I grew up in what you might consider to be a reasonably normal family, until you started asking questions. My mum and two brothers and I lived in Kingston, and had some pets. By pets, I mean four cats, some pigs, lots of chooks, and, at one stage, 22 guinea pigs. 22, I hear you say, and the look that most people get says to me, 'Oh that's sweet how she exaggerates her childhood memories.'. No, motherfucker, I do not exaggerate when it comes to goddamn guinea pigs. I might have slightly warped memories when it comes to what my mother told me about splashing water over the side of the bath (my distinct memory was Mum saying, "the floor will rot and the bath will fall under the house and you'll have to bathe with the monster trolls from 'Willow'", but she disagrees), or about the fact that I only hit my brother with a hammer because I had a lapse of judgement and thought he was a nail, but I NEVER, exaggerate about numbers of things and especially not guinea pigs.
Anyway, the reason for having so many little hairy bean rats was because of the until setup, which given the fact that my mother already had three of us kids, probably should have been foreseen to a degree. We started off with five guinea pigs. Not sure why, maybe we only had two and shit got real Tasmanian all of a sudden. Anyway. There was one male. His name was Victor. He lived and died by his name. A Victor of guinea pig pussy he was indeed. Victor not only knocked up his girly piggy, but then proceeded to knock up his daughters. Not sure why we kept three females, as well as the original mother and father, but well, it was the 80s. Shit was cray, yo.
So while Victor was playing piggy style with anything and everything he could get his claws into (I have a feeling he may have tried to have a go at the male rabbit at one point which might explain Victor's abrupt departure from this earth but again, I could be exaggerating), the ladies were popping out babies left, right and centre. We literally had enough guinea pigs to have two sports teams fighting it out for Victory (haha see what I did there?) in the backyard. We didn't, because there aren't too many sports that guinea pigs are particularly adept at, but we could have. Anyway, we had a total of 22 guinea pigs. Being a kindergartener, I utilised my counting skills to establish and maintain a record of how many babies we had, and thus placed myself at the forefront of guinea pig auditing for the household. Although there wasn't much competition given the fact that my first younger brother was too busy eating rabbit poo and my other brother was probably being born or something equally as boring.
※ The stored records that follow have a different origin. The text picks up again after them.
(** X14. [validate_car_id] accepts exactly the strings made of two
    decimal digits, an upper-case letter from A to Z, a hyphen and four
    or five decimal digits, optionally followed by one newline: the [$]
    of the pattern also matches just before a newline that ends the
    string. *)
Theorem car_id_accepted_iff (s : string) :
  validate_car_id s = true
  <-> exists a b c body nl,
        s = String a (String b (String c (String "-" (String.append body nl))))
        /\ char_isdecimal a = true /\ char_isdecimal b = true
        /\ char_isupper c = true
        /\ all_chars char_isdecimal body = true
        /\ (String.length body = 4%nat \/ String.length body = 5%nat)
        /\ (nl = EmptyString \/ nl = String newline EmptyString).
Proof.
  rewrite validate_car_id_shape. split.
  - unfold car_id_shape.
    destruct s as [ | a [ | b [ | c [ | dash [ | d1 [ | d2 [ | d3 [ | d4 tail]]]]]]]];
      try discriminate.
    intros H. do 8 (apply andb_prop in H as [H ?]).
    assert (dash = "-"%char) as -> by (apply code_inj, Z.eqb_eq; assumption).
    destruct tail as [ | x [ | y [ | z tail]]]; try discriminate.
    + exists a, b, c, (String d1 (String d2 (String d3 (String d4 EmptyString)))),
        EmptyString.
      car_id_finish.
    + match goal with Hx : _ || _ = true |- _ => apply orb_prop in Hx as [Hx | Hx] end.
      * exists a, b, c,
          (String d1 (String d2 (String d3 (String d4 (String x EmptyString))))),
          EmptyString.
        car_id_finish.
      * assert (x = newline) as -> by (apply code_inj, Z.eqb_eq; assumption).
        exists a, b, c, (String d1 (String d2 (String d3 (String d4 EmptyString)))),
          (String newline EmptyString).
        car_id_finish.
    + match goal with Hx : _ && _ = true |- _ => apply andb_prop in Hx as [Hx Hy] end.
      assert (y = newline) as -> by (apply code_inj, Z.eqb_eq; assumption).
      exists a, b, c,
        (String d1 (String d2 (String d3 (String d4 (String x EmptyString))))),
        (String newline EmptyString).
      car_id_finish.
  - intros [a [b [c [body [nl [-> [Ha [Hb [Hc [Hbody [Hlen Hnl]]]]]]]]]]].
    unfold car_id_shape.
    destruct body as [ | d1 [ | d2 [ | d3 [ | d4 [ | d5 [ | d6 body]]]]]];
      cbn [String.length] in Hlen; try (destruct Hlen; discriminate);
      cbn [all_chars] in Hbody;
      repeat (apply andb_prop in Hbody as [? Hbody]);
      destruct Hnl as [-> | ->]; cbn [String.append];
      repeat match goal with Hd : _ = true |- _ => rewrite Hd; clear Hd end;
      reflexivity.
Qed.

Lemma car_id_accepted_iff_witness :
  validate_car_id "59C-12345" = true
  /\ validate_car_id (String.append "59C-1234" (String newline EmptyString)) = true.
Proof.
  split.
  - apply (proj2 (car_id_accepted_iff "59C-12345")).
    exists "5"%char, "9"%char, "C"%char, "12345"%string, EmptyString.
    repeat split; auto.
  - apply (proj2 (car_id_accepted_iff _)).
    exists "5"%char, "9"%char, "C"%char, "1234"%string, (String newline EmptyString).
    repeat split; auto.
Defined.
(** The number of chunks of one stream on the transcription queue. *)
Definition queued_for (source_name : Source) (r : AudioRecorder) : Z :=
  len (filter (fun c => Source_eqb (snd c) source_name) (transcription_queue r)).

Lemma queued_for_push (indata : Block) (source_name s : Source) (r : AudioRecorder)
    (taken : list Block) :
  transcription_queue (exec (_process_data indata source_name) r) =
    transcription_queue r ++ map (queued_chunk source_name r) taken ->
  queued_for s (exec (_process_data indata source_name) r) =
    queued_for s r + if Source_eqb s source_name then len taken else 0.
Proof.
  intros Hq. unfold queued_for. rewrite Hq, filter_app, len_app. f_equal.
  unfold queued_chunk. clear Hq.
  induction taken as [|c taken IH]; [now destruct (Source_eqb s source_name)|].
  cbn [map filter snd].
  destruct s, source_name; cbn in *; unfold len in *; cbn [length]; try lia; exact IH.
Qed.

(** Sample counts add up: a chunk on the queue stands for
    [frames_per_chunk] samples. *)
Lemma push_counts (indata : Block) (source_name s : Source) (r : AudioRecorder) (sr : Z) :
  ready r ->
  source_samplerate s r = Some sr ->
  let r' := exec (_process_data indata source_name) r in
  queued_for s r' * frames_per_chunk_of sr + len (backlog s r') =
    queued_for s r * frames_per_chunk_of sr + len (backlog s r)
    + if Source_eqb s source_name then len indata else 0.
Proof.
  intros (Hopen & Hsize & Hpos) Hsr r'.
  destruct (source_samplerate source_name r) as [sr0|] eqn:Hsr0;
    [|now destruct (Hopen source_name)].
  destruct (push_one indata source_name r sr0 Hsr0 (Hsize _) (Hpos _ _ Hsr0))
    as (taken & Hq & Hkeep & Hlen & _ & _).
  fold r' in Hq, Hkeep. subst r'.
  rewrite (queued_for_push indata source_name s r taken Hq).
  destruct (Source_eqb s source_name) eqn:E.
  - apply source_eqb_eq in E. subst s. rewrite Hsr in Hsr0. inversion Hsr0; subst sr0.
    assert (len (concat taken) = len taken * frames_per_chunk_of sr) as Hsum.
    { clear Hkeep Hq. induction Hlen as [|c taken Hc _ IH]; [reflexivity|].
      cbn [concat]. rewrite len_app, IH, Hc. unfold len. cbn [length]. lia. }
    apply (f_equal len) in Hkeep. rewrite !len_app, Hsum in Hkeep. lia.
  - assert (s <> source_name) as Hne by (intros ->; destruct source_name; discriminate).
    destruct (push_frame indata source_name s r) as (_ & _ & Hother).
    destruct (Hother Hne) as (Hbk & _). rewrite Hbk. lia.
Qed.

(** X2. When no block is longer than one chunk of its stream, chunking
    does not depend on how the samples were cut into blocks: after any
    delivery, the number of chunks queued for a stream has grown by the
    whole number of chunks in (old backlog + samples delivered), and the
    backlog is the remainder. *)
Theorem chunking_is_increment_invariant (blocks : list (Source * Block))
    (r : AudioRecorder) (s : Source) (sr : Z) :
  ready r ->
  within_one_chunk r ->
  Forall (fits_one_chunk r) blocks ->
  source_samplerate s r = Some sr ->
  let r' := exec (deliver blocks) r in
  let total := len (backlog s r) + len (samples_of s blocks) in
  queued_for s r' = queued_for s r + total / frames_per_chunk_of sr /\
  len (backlog s r') = total mod frames_per_chunk_of sr.
Proof.
  intros Hready Hshort Hfits Hsr.
  assert (Hinv :
            queued_for s (exec (deliver blocks) r) * frames_per_chunk_of sr
            + len (backlog s (exec (deliver blocks) r)) =
              queued_for s r * frames_per_chunk_of sr + len (backlog s r)
              + len (samples_of s blocks) /\
            len (backlog s (exec (deliver blocks) r)) < frames_per_chunk_of sr).
  { revert r Hready Hshort Hfits Hsr.
    induction blocks as [|[source_name indata] rest IH]; intros r Hready Hshort Hfits Hsr.
    - cbn. unfold samples_of. cbn. split; [unfold len; cbn; lia|now apply Hshort].
    - inversion Hfits as [|? ? Hfit Hrest]; subst.
      pose proof (push_ready indata source_name r Hready) as Hready'.
      pose proof (push_counts indata source_name s r sr Hready Hsr) as Hcount.
      destruct Hready as (Hopen & Hsize & Hpos).
      destruct (push_keeps_backlog_short indata source_name r Hopen Hsize Hshort Hfit)
        as (Hret & Hrates & _ & Hshort').
      set (r1 := exec (_process_data indata source_name) r) in *.
      assert (Hexec : exec (deliver ((source_name, indata) :: rest)) r = exec (deliver rest) r1).
      { unfold returns, exec in *. cbn [deliver]. unfold bind. subst r1.
        destruct (_process_data indata source_name r) as [[[]|e] r2];
          [reflexivity|discriminate]. }
      assert (Forall (fits_one_chunk r1) rest) as Hrest'.
      { eapply Forall_impl; [|exact Hrest].
        intros b Hb sr0 Hsr0. apply Hb. now rewrite <- Hrates. }
      assert (source_samplerate s r1 = Some sr) as Hsr1 by (now rewrite Hrates).
      destruct (IH r1 Hready' Hshort' Hrest' Hsr1) as (Hsum & Hlt).
      rewrite Hexec. split; [|exact Hlt].
      rewrite Hsum, Hcount. unfold samples_of, blocks_of. cbn [filter fst snd].
      destruct (Source_eqb s source_name) eqn:E.
      + apply source_eqb_eq in E. subst s.
        replace (Source_eqb source_name source_name) with true by (now destruct source_name).
        cbn [map concat snd]. rewrite len_app. lia.
      + replace (Source_eqb source_name s) with false
          by (destruct s, source_name; cbn in *; congruence).
        lia. }
  destruct Hinv as (Hsum & Hlt). cbv zeta.
  pose proof (len_nonneg (backlog s (exec (deliver blocks) r))) as Hnn.
  set (q' := queued_for s (exec (deliver blocks) r)) in *.
  set (b' := len (backlog s (exec (deliver blocks) r))) in *.
  set (fpc := frames_per_chunk_of sr) in *.
  assert (len (backlog s r) + len (samples_of s blocks) = (q' - queued_for s r) * fpc + b')
    as Htotal by lia.
  rewrite Htotal. split.
  - rewrite Z.div_add_l by lia. rewrite Z.div_small by lia. lia.
  - rewrite Z.add_comm, Z.mod_add by lia. now rewrite Z.mod_small by lia.
Qed.

(** A loopback block quiet enough for the one-time warning. *)
Definition quiet_loopback (b : Source * Block) : bool :=
  Source_eqb (fst b) LOOPBACK && mean_abs_below (snd b) 100.

(** The bookkeeping of a whole delivery on opened streams. *)
Lemma deliver_bookkeeping (blocks : list (Source * Block)) (r : AudioRecorder) :
  streams_opened r ->
  let r' := exec (deliver blocks) r in
  returns (deliver blocks) r = true /\
  streams_opened r' /\
  (forall s, source_samplerate s r' = source_samplerate s r) /\
  is_writing_audio r' = is_writing_audio r /\
  mixed_audio_path r' = mixed_audio_path r /\
  (forall s, file_buffer s r' =
             file_buffer s r ++ if is_writing_audio r then blocks_of s blocks else []) /\
  level_callback r' =
    option_map (fun seen => seen ++ map (fun b => (fst b, level_rms (snd b))) blocks)
      (level_callback r) /\
  loopback_silence_warning_shown r' =
    loopback_silence_warning_shown r || existsb quiet_loopback blocks.
Proof.
  revert r. induction blocks as [|[source_name indata] rest IH]; intros r Hopen.
  - cbn. repeat split; auto.
    + intros s. destruct (is_writing_audio r); cbn; now rewrite app_nil_r.
    + destruct (level_callback r); cbn; now rewrite ?app_nil_r.
    + now rewrite orb_false_r.
  - pose proof (push_returns indata source_name r (Hopen source_name)) as Hret.
    destruct (push_bookkeeping indata source_name r) as (Hw & Hp & Hf & Hl & Hs).
    assert (Hrates : forall s, source_samplerate s (exec (_process_data indata source_name) r)
                               = source_samplerate s r)
      by (intros s; apply (push_frame indata source_name s r)).
    set (r1 := exec (_process_data indata source_name) r) in *.
    assert (streams_opened r1) as Hopen1 by (intros s; rewrite Hrates; apply Hopen).
    destruct (IH r1 Hopen1) as (Hret' & Hopen' & Hrates' & Hw' & Hp' & Hf' & Hl' & Hs').
    assert (Hexec : exec (deliver ((source_name, indata) :: rest)) r = exec (deliver rest) r1).
    { unfold returns, exec in *. cbn [deliver]. unfold bind. subst r1.
      destruct (_process_data indata source_name r) as [[[]|e] r2];
        [reflexivity|discriminate]. }
    cbv zeta. rewrite Hexec.
    split; [|repeat split].
    + unfold returns, exec in *. cbn [deliver]. unfold bind. subst r1.
      destruct (_process_data indata source_name r) as [[[]|e] r2];
        [exact Hret'|discriminate].
    + exact Hopen'.
    + intros s. now rewrite Hrates', Hrates.
    + congruence.
    + congruence.
    + intros s. rewrite Hf', Hf, Hw, <- app_assoc. f_equal.
      unfold blocks_of. cbn [filter fst snd].
      destruct (is_writing_audio r); cbn [andb]; [|reflexivity].
      destruct s, source_name; reflexivity.
    + rewrite Hl', Hl. destruct (level_callback r); cbn; [|reflexivity].
      now rewrite <- app_assoc.
    + rewrite Hs', Hs. cbn [existsb]. unfold quiet_loopback at 2. cbn [fst snd].
      now rewrite orb_assoc.
Qed.

(** X3. While file writing is on, every block delivered is kept, whole and
    in order, in the recording buffer of its own stream; while it is off,
    the recording buffers do not grow. Delivery never switches the flag. *)
Theorem recording_buffers_follow_the_flag (blocks : list (Source * Block))
    (r : AudioRecorder) :
  streams_opened r ->
  let r' := exec (deliver blocks) r in
  is_writing_audio r' = is_writing_audio r /\
  (is_writing_audio r = true ->
   mic_file_buffer r' = mic_file_buffer r ++ blocks_of MIC blocks /\
   loopback_file_buffer r' = loopback_file_buffer r ++ blocks_of LOOPBACK blocks) /\
  (is_writing_audio r = false ->
   mic_file_buffer r' = mic_file_buffer r /\
   loopback_file_buffer r' = loopback_file_buffer r).
Proof.
  intros Hopen.
  destruct (deliver_bookkeeping blocks r Hopen) as (_ & _ & _ & Hw & _ & Hf & _).
  pose proof (Hf MIC) as Hm. pose proof (Hf LOOPBACK) as Hl. cbn in Hm, Hl.
  split; [exact Hw|]. split; intros Hflag; rewrite Hflag in Hm, Hl.
  - now split.
  - rewrite app_nil_r in Hm, Hl. now split.
Qed.

(** X4. The loopback silence flag is sticky and belongs to the loopback
    alone: after a delivery it is set exactly when it was set before or
    some loopback block had a mean absolute amplitude below 100;
    microphone blocks never set it and nothing clears it. *)
Theorem silence_warning_is_sticky (blocks : list (Source * Block)) (r : AudioRecorder) :
  streams_opened r ->
  let r' := exec (deliver blocks) r in
  (loopback_silence_warning_shown r' = true <->
   loopback_silence_warning_shown r = true \/
   exists indata, In (LOOPBACK, indata) blocks /\ mean_abs_below indata 100 = true).
Proof.
  intros Hopen.
  destruct (deliver_bookkeeping blocks r Hopen) as (_ & _ & _ & _ & _ & _ & _ & Hs).
  cbv zeta. rewrite Hs, orb_true_iff, existsb_exists.
  split; (intros [H|H]; [now left|right]).
  - destruct H as ([s indata] & Hin & Hq). unfold quiet_loopback in Hq. cbn in Hq.
    apply andb_true_iff in Hq. destruct Hq as (Hsrc & Hquiet).
    apply source_eqb_eq in Hsrc. subst s. now exists indata.
  - destruct H as (indata & Hin & Hq). exists (LOOPBACK, indata).
    split; [exact Hin|]. unfold quiet_loopback. cbn. exact Hq.
Qed.

(** X5. The level callback is called once for every block delivered, in
    delivery order, with the block's source and level, whether or not the
    block completed a chunk; without a level callback nothing is reported. *)
Theorem level_is_reported_per_block (blocks : list (Source * Block)) (r : AudioRecorder) :
  streams_opened r ->
  level_callback (exec (deliver blocks) r) =
    match level_callback r with
    | Some seen => Some (seen ++ map (fun b => (fst b, level_rms (snd b))) blocks)
    | None => None
    end.
Proof.
  intros Hopen.
  destruct (deliver_bookkeeping blocks r Hopen) as (_ & _ & _ & _ & _ & _ & Hl & _).
  cbv zeta in Hl. rewrite Hl. now destruct (level_callback r).
Qed.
One night there was a huge downpour, and being four, I didn't put a lot of thought into the village of guinea pigs in the yard - animals coped with rain, they didn't have tiny Louis Vuitton bags to protect so they could get a bit wet now and then. Mum had my faeces-devouring brother and my probably-crowning brother to deal with, so they were my charges.
The next day, I put on my plastic raincoat and Bubblegummers gumboots and stalked down to the cage in preparation for the daily auditing process, and to alert the guinea pigs to the morning head count. And that was the day I learnt what drowning was all about. One by one, I carefully placed the non-wriggling baby guinea pigs into my pockets, and trudged back up to the house. My four year old brain was pretty confused. Part of it thinking "Well they don't move heaps now, that's boring," and part thinking, "FUCK YES I CAN DRESS THEM UP - NO RESISTANCE!!".
My mother awake that morning to me taking sopping, wet, dead baby guinea pigs out of my pocket one at a time, and placing them on her bed. I don't remember her reaction exactly but I feel it wouldn't have been the same reaction as when your darling eldest child makes you a clay bowl for the first time, for example. Needless to say, our first experience in multiple incestuous relations amongst guinea pigs was our first, and also our last.
My career as an auditor ended just as abruptly.